Haug, der neben seiner Präsidentschaft eine Professur für Klimageochemie an der Eidgenössischen Technischen Hochschule (ETH) Zürich innehat und zudem Direktor der Abteilung Klimageochemie am Max-Planck-Institut für Chemie in Mainz ist, betonte die Unabhängigkeit der Leopoldina. Das gelte auch für das relativ neu geschaffene Instrument der eher kürzeren Ad-Hoc-Papiere, die zu aktuellen gesellschaftlichen Diskussionen veröffentlich werden. Gleichwohl machte er deutlich, dass die Wissenschaft immer nur beraten kann und will: „Es ist stets klar, entscheiden muss die Politik.“ Diese Unabhängigkeit von der Politik wurde von den Vertretern der AfD und der Linken im späteren Verlauf der Sitzung angezweifelt. Sie verwiesen dabei auf zwei Papiere der Leopoldina vom Spätsommer und Winter 2020 zum Bildungssystem und harten Lockdown in der Pandemie. Haug betonte, dass er diese Ad-Hoc-Papiere im Kern noch einmal genauso heraus geben würde. Gerade in Pandemiezeiten müssten Wissenschaftsinstitutionen wie die Leopoldina aktuell reagieren können, was auch der Vertreter der FDP in seinem Statement thematisierte. Der Vertreter von Bündnis 90/Die Grünen begrüßte es, dass die Akademie auch weiterhin Ad-Hoc-Papiere publizieren wolle und die wissenschaftliche Unabhängigkeit bewahre.

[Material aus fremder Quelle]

(** * wavdump: a shallow embedding of [wavdump.c] and its properties

    The program reads a file name, a duration and a list of frequencies
    from the command line, synthesises a mono 16-bit signal at 44100 Hz as
    a sum of sine harmonics and writes it out as a RIFF/WAVE file.

    The embedding follows [main] section by section.  It fixes the data
    model the program is compiled for: LP64, little-endian, IEEE 754
    arithmetic evaluated in the precision of each operand type
    ([int] and [unsigned int] are 32 bits wide, [long] and [size_t] 64,
    [short] 16, [float] is binary32, [double] is binary64).  Behaviour that
    C leaves undefined is an explicit [UB] result. *)

From Stdlib Require Import ZArith QArith Qpower Qround Lia Bool String Ascii List.
From Stdlib Require Import Strings.Byte Floats.SpecFloat.
From stdpp Require Import base option list.
Import ListNotations.

Open Scope Z_scope.

(** ** Machine integers *)

Module Int.

Definition UINT_MODULUS : Z := 2 ^ 32.
Definition INT_MAX : Z := 2 ^ 31 - 1.
Definition INT_MIN : Z := - 2 ^ 31.
Definition LONG_MAX : Z := 2 ^ 63 - 1.
Definition LONG_MIN : Z := - 2 ^ 63.
Definition SHRT_MAX : Z := 32767.
Definition SHRT_MIN : Z := -32768.

(** Conversion to [unsigned int]: reduction modulo 2^32. *)
Definition to_uint (z : Z) : Z := z mod UINT_MODULUS.

(** Conversion of an [unsigned int] value to [int]: the two's complement
    reading of the same 32 bits. *)
Definition to_int (z : Z) : Z :=
  let u := to_uint z in
  if u <=? INT_MAX then u else u - UINT_MODULUS.

(** Conversion to [unsigned short] and to [size_t]: both are modular. *)
Definition to_ushort (z : Z) : Z := z mod 2 ^ 16.
Definition to_size_t (z : Z) : Z := z mod 2 ^ 64.

End Int.

(** ** Undefined behaviour as an error result *)

Inductive undefined :=
| NullDereference      (* store through the null pointer malloc returned *)
| OutOfBounds          (* access past the end of an allocated block *)
| SignedOverflow       (* int arithmetic leaving the range of int *)
| DivisionByZero
| FloatToIntOverflow.  (* float converted to an integer type that cannot hold it *)

Inductive result (A : Type) :=
| Ok (a : A)
| UB (u : undefined).
Arguments Ok {A} a.
Arguments UB {A} u.

#[global] Instance result_ret : MRet result := fun A a => Ok a.

#[global] Instance result_bind : MBind result := fun A B k r =>
  match r with
  | Ok a => k a
  | UB u => UB u
  end.

(** [for (i = 0; i < n; i++) body]: [fuel] is the number of iterations left
    and [i] the current value of the counter. *)
Fixpoint for_from {S : Type} (fuel : nat) (i : Z)
    (body : Z -> S -> result S) (s : S) : result S :=
  match fuel with
  | O => Ok s
  | Datatypes.S fuel' => s' ← body i s; for_from fuel' (i + 1) body s'
  end.

Definition for_loop {S : Type} (n : Z) (body : Z -> S -> result S) (s : S)
  : result S :=
  for_from (Z.to_nat n) 0 body s.

(** ** The C library's [atol]

    [atol] is [strtol] in base 10: leading white space is skipped, an
    optional sign is read, then the longest run of decimal digits; glibc
    clamps a value that does not fit a 64-bit [long]. *)

Module Libc.

Definition isspace (c : ascii) : bool :=
  let n := N_of_ascii c in
  ((n =? 32) || ((9 <=? n) && (n <=? 13)))%N.

Definition digit_of (c : ascii) : option Z :=
  let n := N_of_ascii c in
  if ((48 <=? n) && (n <=? 57))%N then Some (Z.of_N n - 48) else None.

Fixpoint skip_space (s : string) : string :=
  match s with
  | String c s' => if isspace c then skip_space s' else s
  | EmptyString => s
  end.

Fixpoint digits (acc : Z) (s : string) : Z :=
  match s with
  | String c s' =>
      match digit_of c with
      | Some d => digits (10 * acc + d) s'
      | None => acc
      end
  | EmptyString => acc
  end.

Definition clamp_long (z : Z) : Z :=
  Z.max Int.LONG_MIN (Z.min Int.LONG_MAX z).

Definition atol (s : string) : Z :=
  match skip_space s with
  | String "-"%char r => clamp_long (- digits 0 r)
  | String "+"%char r => clamp_long (digits 0 r)
  | r => clamp_long (digits 0 r)
  end.

End Libc.

(** ** Command line *)

Definition MIN_FREQ : Z := 20.
Definition MAX_FREQ : Z := 22050.

(** What the program prints, one constructor per [printf] (or [perror])
    call.  [CurrentValue p] is [printf("Its current value is '%s'!", p)];
    [p] is [None] when the pointer handed to [printf] is not one of the
    argument strings, that is when it is [argv[argc]] or lies past it. *)
Inductive printed :=
| IncompleteArguments
| Synopsis
| Syntax
| Usage (example : string)
| InvalidArguments
| DurationNotPositive
| FrequencyOutsideRange (lo hi : Z)
| CurrentValue (p : option string)
| CouldNotOpen (name : string)
| Reason
| Aborting.

Record arguments := {
  filename : string;
  filetime : Z;          (* unsigned int *)
  freqsize : Z;          (* unsigned int *)
  freqbuff : list Z      (* unsigned int[freqsize] *)
}.

Definition argc (argv : list string) : Z := Z.of_nat (length argv).

(** [argv[i]] as a string; the empty string stands in where the source
    never looks (the reads below are guarded by [argc > 3]). *)
Definition arg (argv : list string) (i : Z) : string :=
  nth (Z.to_nat i) argv EmptyString.

Definition usage : list printed :=
  [ IncompleteArguments; Synopsis; Syntax;
    Usage "wavdump test.wav 5 440 880";
    Usage "wavdump a.wav 10 1000 2000 3000" ].

(** Lines 62-83: [None] is the [else] branch, which prints the usage text
    and calls [exit(0)].  [argc] is an [int] greater than 3 here, so the
    conversion of [argc - 3] to [unsigned int] keeps its value. *)
Definition read_arguments (argv : list string) : option arguments :=
  if 3 <? argc argv then
    Some {| filename := arg argv 1;
            filetime := Int.to_uint (Libc.atol (arg argv 2));
            freqsize := argc argv - 3;
            freqbuff := map (fun s => Int.to_uint (Libc.atol s)) (skipn 3 argv) |}
  else None.

Definition out_of_range (f : Z) : bool :=
  (f <? MIN_FREQ) || (MAX_FREQ <? f).

(** Lines 94-101: the index of the first frequency the loop rejects. *)
Fixpoint first_rejected (i : Z) (fs : list Z) : option Z :=
  match fs with
  | [] => None
  | f :: fs' => if out_of_range f then Some i else first_rejected (i + 1) fs'
  end.

(** Lines 87-101: [Some msgs] when validation prints [msgs] and exits
    with status 0, [None] when both checks pass. *)
Definition validate (argv : list string) (a : arguments)
  : option (list printed) :=
  if filetime a =? 0 then
    Some [ InvalidArguments; DurationNotPositive;
           CurrentValue (argv !! 2%nat) ]
  else
    match first_rejected 0 (freqbuff a) with
    | Some i =>
        Some [ InvalidArguments; FrequencyOutsideRange MIN_FREQ MAX_FREQ;
               CurrentValue (argv !! Z.to_nat (5 + i)) ]
    | None => None
    end.

(** ** Floating point: IEEE 754 binary32 and binary64 *)

Module Float.

(** [(double)z] and [(float)z] for an integer [z]. *)
Definition double_of_int (z : Z) : spec_float := binary_normalize 53 1024 z 0 false.
Definition float_of_int (z : Z) : spec_float := binary_normalize 24 128 z 0 false.

(** [(float)x] for a [double] [x]: rounding to nearest, ties to even. *)
Definition float_of_double (x : spec_float) : spec_float :=
  match x with
  | S754_finite s m e => binary_round 24 128 s m e
  | _ => x
  end.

Haug machte klar, dass die Leopoldina mit ihrer Expertise und Veröffentlichungen auch den Diskurs mit der Öffentlichkeit suche. Dieses Thema wurde auch von dem Vertreter der CDU/CSU angesprochen, der seinen Eindruck schilderte, dass die Wissenschaft viele Menschen kaum noch erreiche. Haug betonte, dass es bedrückend sei, welche Aggression der Wissenschaft bisweilen entgegen schlage. Es sei für Wissenschaftler in Zeiten von „Querdenkern“, Corona- und Klimaleugnern oft schwer, Gehör zu finden, Menschen zu überzeugen. Haug sagte: „Das Einzige was hilft, ist Geduld zu haben und immer wieder neu zu erklären.“
Die Akademie trete stets für die Freiheit und Wertschätzung der Wissenschaft und für die Achtung der Menschenrechte ein, betonte der Präsident. Dies sei auch in den internationalen Beziehungen wichtig, die vom Vertreter der SPD angesprochen wurden. Gerade vor diesem Hintergrund sei besonders der Austausch mit China wichtig. Gerade angesichts der Klimakrise sei China als großer CO2-Emittent als Ansprechpartner immens wichtig. Aber auch ganz grundsätzlich pflege die Leopoldina enge Beziehungen zu Wissenschaftsakademien auf allen Kontinenten. Rund ein Viertel der Akademiemitglieder kämen aus mehr als 30 unterschiedlichen Ländern. Dazu gehören neben China auch Partnerorganisationen in Indien, Korea, Südafrika, Frankreich, Israel und Russland.